PROBLEM TO WORK ON:
Between the line containing "- rewrite (or_return_inr" and the line containing "assert (∀ u, place" lies a run of lines; give that run again exactly, with both of those lines, and nothing else from the entries below.

Dataset entries:
-*-

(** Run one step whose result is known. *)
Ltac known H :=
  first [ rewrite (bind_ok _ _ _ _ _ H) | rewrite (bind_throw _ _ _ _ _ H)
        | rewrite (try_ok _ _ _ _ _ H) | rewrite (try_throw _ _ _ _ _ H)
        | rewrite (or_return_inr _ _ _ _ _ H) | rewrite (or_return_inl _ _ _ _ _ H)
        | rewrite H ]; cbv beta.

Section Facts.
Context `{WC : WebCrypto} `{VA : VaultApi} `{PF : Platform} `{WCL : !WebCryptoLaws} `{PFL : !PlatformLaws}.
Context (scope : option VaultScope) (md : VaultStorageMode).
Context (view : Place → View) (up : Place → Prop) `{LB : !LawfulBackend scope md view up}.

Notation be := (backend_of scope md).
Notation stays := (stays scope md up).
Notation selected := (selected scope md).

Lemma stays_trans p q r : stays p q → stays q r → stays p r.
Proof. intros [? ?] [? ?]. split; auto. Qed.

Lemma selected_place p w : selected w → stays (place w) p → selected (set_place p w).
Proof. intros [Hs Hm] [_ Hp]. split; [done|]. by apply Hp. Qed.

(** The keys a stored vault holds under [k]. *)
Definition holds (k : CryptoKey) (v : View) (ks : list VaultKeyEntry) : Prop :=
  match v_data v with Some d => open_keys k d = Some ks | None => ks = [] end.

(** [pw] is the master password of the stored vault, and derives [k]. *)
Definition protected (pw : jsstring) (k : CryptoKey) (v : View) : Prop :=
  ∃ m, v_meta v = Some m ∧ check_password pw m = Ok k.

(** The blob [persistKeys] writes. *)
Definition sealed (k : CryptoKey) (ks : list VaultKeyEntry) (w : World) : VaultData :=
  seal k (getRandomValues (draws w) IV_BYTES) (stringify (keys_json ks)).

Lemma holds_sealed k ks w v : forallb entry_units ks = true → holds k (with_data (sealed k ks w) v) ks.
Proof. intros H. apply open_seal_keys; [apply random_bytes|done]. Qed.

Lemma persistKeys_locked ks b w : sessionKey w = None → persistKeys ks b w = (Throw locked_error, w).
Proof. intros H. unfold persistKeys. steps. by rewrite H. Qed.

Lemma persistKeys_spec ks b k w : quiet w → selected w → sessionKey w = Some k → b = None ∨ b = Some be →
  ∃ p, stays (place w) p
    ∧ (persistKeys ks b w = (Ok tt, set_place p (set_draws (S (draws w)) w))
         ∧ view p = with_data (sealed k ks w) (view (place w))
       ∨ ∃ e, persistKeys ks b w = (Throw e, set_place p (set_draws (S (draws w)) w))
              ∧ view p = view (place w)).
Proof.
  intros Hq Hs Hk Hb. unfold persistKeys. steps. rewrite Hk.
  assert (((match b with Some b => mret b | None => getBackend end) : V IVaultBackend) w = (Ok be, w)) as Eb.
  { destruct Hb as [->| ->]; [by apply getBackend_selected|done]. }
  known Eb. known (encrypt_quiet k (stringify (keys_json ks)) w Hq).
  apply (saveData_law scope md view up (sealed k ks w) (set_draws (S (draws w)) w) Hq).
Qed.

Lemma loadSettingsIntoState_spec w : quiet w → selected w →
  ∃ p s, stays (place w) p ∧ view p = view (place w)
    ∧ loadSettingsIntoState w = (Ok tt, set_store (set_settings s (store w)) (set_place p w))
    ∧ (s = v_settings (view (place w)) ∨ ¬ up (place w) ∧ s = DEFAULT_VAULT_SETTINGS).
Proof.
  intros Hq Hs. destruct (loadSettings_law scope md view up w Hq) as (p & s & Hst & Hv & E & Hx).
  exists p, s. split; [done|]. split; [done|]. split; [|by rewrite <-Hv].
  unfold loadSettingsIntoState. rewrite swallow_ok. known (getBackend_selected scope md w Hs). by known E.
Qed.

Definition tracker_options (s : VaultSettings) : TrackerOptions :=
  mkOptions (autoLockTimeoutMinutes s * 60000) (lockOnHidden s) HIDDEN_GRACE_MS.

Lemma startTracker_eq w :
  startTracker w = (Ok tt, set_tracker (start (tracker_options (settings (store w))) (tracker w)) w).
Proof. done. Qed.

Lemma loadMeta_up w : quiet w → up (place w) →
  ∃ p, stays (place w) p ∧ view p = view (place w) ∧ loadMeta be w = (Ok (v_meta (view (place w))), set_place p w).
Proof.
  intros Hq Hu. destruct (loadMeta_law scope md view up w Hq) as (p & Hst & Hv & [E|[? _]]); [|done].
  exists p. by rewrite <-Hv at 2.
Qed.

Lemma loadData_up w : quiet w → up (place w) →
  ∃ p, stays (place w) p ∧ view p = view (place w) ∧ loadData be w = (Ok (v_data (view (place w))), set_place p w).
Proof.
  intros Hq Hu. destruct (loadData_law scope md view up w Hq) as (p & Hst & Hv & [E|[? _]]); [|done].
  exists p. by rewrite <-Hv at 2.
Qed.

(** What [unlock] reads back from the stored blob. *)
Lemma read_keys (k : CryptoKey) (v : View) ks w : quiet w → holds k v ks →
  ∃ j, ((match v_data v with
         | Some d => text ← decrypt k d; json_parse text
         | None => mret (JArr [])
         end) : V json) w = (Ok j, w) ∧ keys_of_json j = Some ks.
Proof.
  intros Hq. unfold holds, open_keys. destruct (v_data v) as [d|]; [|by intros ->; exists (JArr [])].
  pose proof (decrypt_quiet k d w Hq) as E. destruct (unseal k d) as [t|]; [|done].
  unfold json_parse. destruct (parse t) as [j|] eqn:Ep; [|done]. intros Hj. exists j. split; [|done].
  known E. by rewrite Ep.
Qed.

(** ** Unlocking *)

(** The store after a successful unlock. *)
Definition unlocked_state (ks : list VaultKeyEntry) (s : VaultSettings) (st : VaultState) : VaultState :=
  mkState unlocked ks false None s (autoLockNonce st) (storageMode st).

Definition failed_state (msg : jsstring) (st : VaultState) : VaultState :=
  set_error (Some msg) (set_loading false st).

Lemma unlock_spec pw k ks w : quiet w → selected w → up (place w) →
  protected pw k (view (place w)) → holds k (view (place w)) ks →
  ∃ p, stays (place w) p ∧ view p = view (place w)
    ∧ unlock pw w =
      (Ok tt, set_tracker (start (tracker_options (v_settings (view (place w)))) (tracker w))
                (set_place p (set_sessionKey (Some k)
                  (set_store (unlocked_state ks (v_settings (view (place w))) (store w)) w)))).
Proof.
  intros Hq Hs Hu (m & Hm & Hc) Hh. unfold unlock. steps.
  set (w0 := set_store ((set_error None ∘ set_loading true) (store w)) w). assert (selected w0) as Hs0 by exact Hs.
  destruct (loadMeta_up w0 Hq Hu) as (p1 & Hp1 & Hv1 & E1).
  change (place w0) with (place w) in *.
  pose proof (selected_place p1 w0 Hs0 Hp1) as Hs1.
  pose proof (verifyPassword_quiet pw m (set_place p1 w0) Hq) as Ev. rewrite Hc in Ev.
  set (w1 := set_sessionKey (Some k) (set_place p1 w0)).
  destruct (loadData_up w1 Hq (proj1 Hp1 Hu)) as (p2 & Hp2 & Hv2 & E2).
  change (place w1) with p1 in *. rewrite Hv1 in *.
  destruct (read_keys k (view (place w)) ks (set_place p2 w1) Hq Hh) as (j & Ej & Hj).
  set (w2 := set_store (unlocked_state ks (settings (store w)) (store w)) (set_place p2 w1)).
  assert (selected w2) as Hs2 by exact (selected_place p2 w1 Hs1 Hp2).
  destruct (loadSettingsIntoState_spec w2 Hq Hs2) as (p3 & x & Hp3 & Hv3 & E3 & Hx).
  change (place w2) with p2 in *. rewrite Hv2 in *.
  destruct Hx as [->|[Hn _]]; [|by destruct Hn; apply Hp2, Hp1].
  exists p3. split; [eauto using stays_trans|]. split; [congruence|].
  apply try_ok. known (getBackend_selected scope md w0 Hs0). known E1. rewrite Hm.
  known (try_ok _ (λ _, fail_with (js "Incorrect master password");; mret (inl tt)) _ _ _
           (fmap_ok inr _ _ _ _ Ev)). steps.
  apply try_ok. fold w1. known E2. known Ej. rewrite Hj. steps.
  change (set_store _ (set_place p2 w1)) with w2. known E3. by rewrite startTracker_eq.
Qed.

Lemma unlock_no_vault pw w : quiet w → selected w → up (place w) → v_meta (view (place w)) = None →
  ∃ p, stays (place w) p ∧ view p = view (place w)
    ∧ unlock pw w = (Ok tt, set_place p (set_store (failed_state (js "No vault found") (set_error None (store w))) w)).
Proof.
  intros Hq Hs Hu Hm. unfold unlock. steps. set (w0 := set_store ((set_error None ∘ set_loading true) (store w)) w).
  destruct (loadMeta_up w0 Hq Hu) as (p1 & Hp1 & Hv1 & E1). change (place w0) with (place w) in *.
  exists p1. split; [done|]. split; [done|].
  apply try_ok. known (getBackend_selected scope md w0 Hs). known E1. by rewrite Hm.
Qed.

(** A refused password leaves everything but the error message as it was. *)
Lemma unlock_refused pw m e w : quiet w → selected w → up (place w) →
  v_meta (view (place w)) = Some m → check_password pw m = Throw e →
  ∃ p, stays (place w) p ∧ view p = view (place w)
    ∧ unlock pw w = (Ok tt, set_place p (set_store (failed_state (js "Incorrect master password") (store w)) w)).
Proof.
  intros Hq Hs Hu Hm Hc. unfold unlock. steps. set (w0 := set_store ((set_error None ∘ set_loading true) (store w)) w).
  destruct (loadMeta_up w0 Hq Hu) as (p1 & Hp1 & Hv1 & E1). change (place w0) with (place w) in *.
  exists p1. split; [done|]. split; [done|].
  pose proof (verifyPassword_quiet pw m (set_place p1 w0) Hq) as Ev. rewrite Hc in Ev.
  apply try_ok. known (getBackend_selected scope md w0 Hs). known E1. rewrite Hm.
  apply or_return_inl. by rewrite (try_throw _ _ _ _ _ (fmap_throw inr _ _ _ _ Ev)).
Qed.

-*-

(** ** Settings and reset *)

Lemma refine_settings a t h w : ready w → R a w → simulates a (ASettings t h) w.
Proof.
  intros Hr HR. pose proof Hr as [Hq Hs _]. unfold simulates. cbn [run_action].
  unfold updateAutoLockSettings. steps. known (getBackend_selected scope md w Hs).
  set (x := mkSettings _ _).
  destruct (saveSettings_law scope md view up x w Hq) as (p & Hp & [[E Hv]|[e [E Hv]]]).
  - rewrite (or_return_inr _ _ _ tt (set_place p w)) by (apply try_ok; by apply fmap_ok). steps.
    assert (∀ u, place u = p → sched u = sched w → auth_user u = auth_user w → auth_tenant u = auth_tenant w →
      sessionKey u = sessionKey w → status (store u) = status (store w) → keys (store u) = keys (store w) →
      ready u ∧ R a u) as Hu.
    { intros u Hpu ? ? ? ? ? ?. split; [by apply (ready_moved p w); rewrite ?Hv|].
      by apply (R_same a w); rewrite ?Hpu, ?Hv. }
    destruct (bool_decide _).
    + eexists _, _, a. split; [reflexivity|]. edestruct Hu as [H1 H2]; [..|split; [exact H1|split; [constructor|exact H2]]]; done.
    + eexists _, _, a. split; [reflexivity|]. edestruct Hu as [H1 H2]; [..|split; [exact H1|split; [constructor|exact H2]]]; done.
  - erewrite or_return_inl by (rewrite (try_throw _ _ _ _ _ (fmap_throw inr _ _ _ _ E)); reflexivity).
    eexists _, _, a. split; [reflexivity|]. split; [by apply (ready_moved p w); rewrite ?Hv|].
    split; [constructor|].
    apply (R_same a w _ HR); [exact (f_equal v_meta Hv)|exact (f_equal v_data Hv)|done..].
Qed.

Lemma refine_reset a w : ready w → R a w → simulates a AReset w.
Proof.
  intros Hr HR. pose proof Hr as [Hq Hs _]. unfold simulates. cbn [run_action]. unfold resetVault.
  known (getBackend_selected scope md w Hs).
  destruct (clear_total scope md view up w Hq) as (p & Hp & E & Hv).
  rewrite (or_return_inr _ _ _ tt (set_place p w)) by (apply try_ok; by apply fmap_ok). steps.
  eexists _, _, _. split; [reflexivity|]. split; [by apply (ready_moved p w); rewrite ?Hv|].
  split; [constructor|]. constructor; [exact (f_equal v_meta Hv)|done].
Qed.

-*-

REPLY:
  - rewrite (or_return_inr _ _ _ tt (set_place p w)) by (apply try_ok; by apply fmap_ok). steps.
    assert (∀ u, place u = p → sched u = sched w → auth_user u = auth_user w → auth_tenant u = auth_tenant w →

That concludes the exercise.